Background: As the most disastrous tumor microenvironment of pancreatic cancer, nutrient deprivation determined various cancer cell biology, especially the cell death resistance. Our objective is to elucidate the role of nutrient deprivation in ferroptosis resistance of pancreatic cancer cells and to explore potential therapeutic strategies to overcome it. Methods: To replicate the nutrient-deprived tumor microenvironment, pancreatic cancer cell lines (PANC1 and Patu8988T) were cultured in Dulbecco's Modified Eagle Medium (DMEM) supplemented with 2% fetal bovine serum (FBS). Ferroptosis was assessed by Cell Counting Kit-8 (CCK8), Malondialdehyde (MDA) assay, and C11 BODIPY staining. The signaling activity was assessed via western blot and quantitative reverse transcription polymerase chain reaction (qRT-PCR), respectively. Results: Ferroptosis inducers promoted pancreatic cancer cell death could be significantly reversed under nutrient deprivation condition. Nutrient deprivation upregulated the expression of SREBP1 and SCD1, leading to increased intracellular levels of monounsaturated fatty acids (MUFAs). Genetic knockdown of SREBP1 or SCD1, as well as treatment with rapamycin (an mTOR inhibitor), reversed the nutrient deprivation induced increase in mature SREBP1 and SCD1 expression and restored lipid peroxidation both in vitro and in vivo.

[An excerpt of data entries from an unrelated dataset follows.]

(* ===== verification/Constants.v ===== *)
(** * Names of GStreamer elements and of configuration fields

    The macros of [src/src/base/gst_constants.h], [src/src/base/config_fields.h]
    and [src/src/base/constants.h] as strings, and the tables of
    [src/src/base/gst_constants.cpp]. *)

From S2P Require Import Prelude.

The synergistic application of sorafenib and rapamycin yielded a profoundly efficacious therapeutic outcome in vivo. Conclusion: Our findings demonstrate that nutrient-deprived pancreatic cancer cells adaptively enhance MUFA biosynthesis through the SREBP1-SCD1 axis, conferring resistance to ferroptosis. This resistance can be effectively overcome by combination therapy with sorafenib and rapamycin, offering a promising strategy to target the ferroptosis vulnerability shaped by the pancreatic tumor microenvironment.